Q: In your play, the three witches of Macbeth are incorporated in Lady Macbeth’s persona … In some scenes they are shown as having fun, munching nuts and passing naughty remarks about the men.
Kalki: The playful aspect was borrowed from Hecate, their leader who wasn’t in the play.
Q: As wife of Macbeth, your character is not just ambitious but flirtatious as well…
Kalki:
Lady Macbeth was like that. She used her sexuality and was always putting up a false front. “Let your smile hide what is in your heart,” she says in one scene.
Q: Did you have any reservations about sharing the stage with two other actresses to play Lady Macbeth?
Kalki: No, never! Theatre is all about working as a team. As one of the clowns, Hulio says in one scene, “Theatre is more important than individual lines”.

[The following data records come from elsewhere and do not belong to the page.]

Lemma reservations_ids s : wf (Assignments s) ->
  reservations (All (Assignments s)) = flat_map (fun id => reserved (asg s id)) (All (Assignments s)).*1.
Proof.
  intros Hw. unfold reservations.
  assert (Hall : forall row, row ∈ All (Assignments s) -> asg s row.1 = row.2).
  { intros [id a] Hin. apply All_elem in Hin; [|done]. unfold asg, map_get. cbn. by rewrite Hin. }
  induction (All (Assignments s)) as [|row l IH]; [done|]. cbn. rewrite Hall by set_solver. f_equal. apply IH. set_solver.
Qed.

Lemma asg_absent s id : wf (Assignments s) -> id ∉ (All (Assignments s)).*1 -> reserved (asg s id) = [].
Proof.
  intros Hw Hid. unfold asg, map_get. destruct (rows (Assignments s) !! id) as [a|] eqn:E; [|done].
  apply All_elem in E; [|done]. destruct Hid. by apply (list_elem_of_fmap_2 fst) in E.
Qed.

Lemma unique_reservations_iff s : wf (Assignments s) ->
  NoDup (reservations (All (Assignments s))) <-> unique_reservations s.
Proof.
  intros Hw. rewrite reservations_ids, NoDup_flat_map by (done || by apply sorted_keys_NoDup, All_sorted).
  unfold unique_reservations. split.
  - intros [H1 H2]. split.
    + intros id. destruct (decide (id ∈ (All (Assignments s)).*1)); [auto|]. rewrite asg_absent by done. constructor.
    + intros id1 id2 x Hx1 Hx2. apply (H2 _ _ x); try done; apply dec_stable; intros Hn;
        rewrite asg_absent in * by done; set_solver.
  - intros [H1 H2]. split; [auto|]. eauto.
Qed.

Q: Theatre requires intensive rehearsals with a team (a large one in this case). How do you balance your film commitments and theatre?
Kalki: I was unemployed when I did this play so I had a lot of time.
Q: While you do roles of substance on stage, your characters on the large screen are generally also well-etched. If you had to choose between theatre and cinema, which one would you choose?
Kalki: I would not choose. I would do both. Theatre is a good training ground for actors. You have to constantly work on your body language, learn to interact with other actors and bring spontaneity to your performance according to the audience you perform for.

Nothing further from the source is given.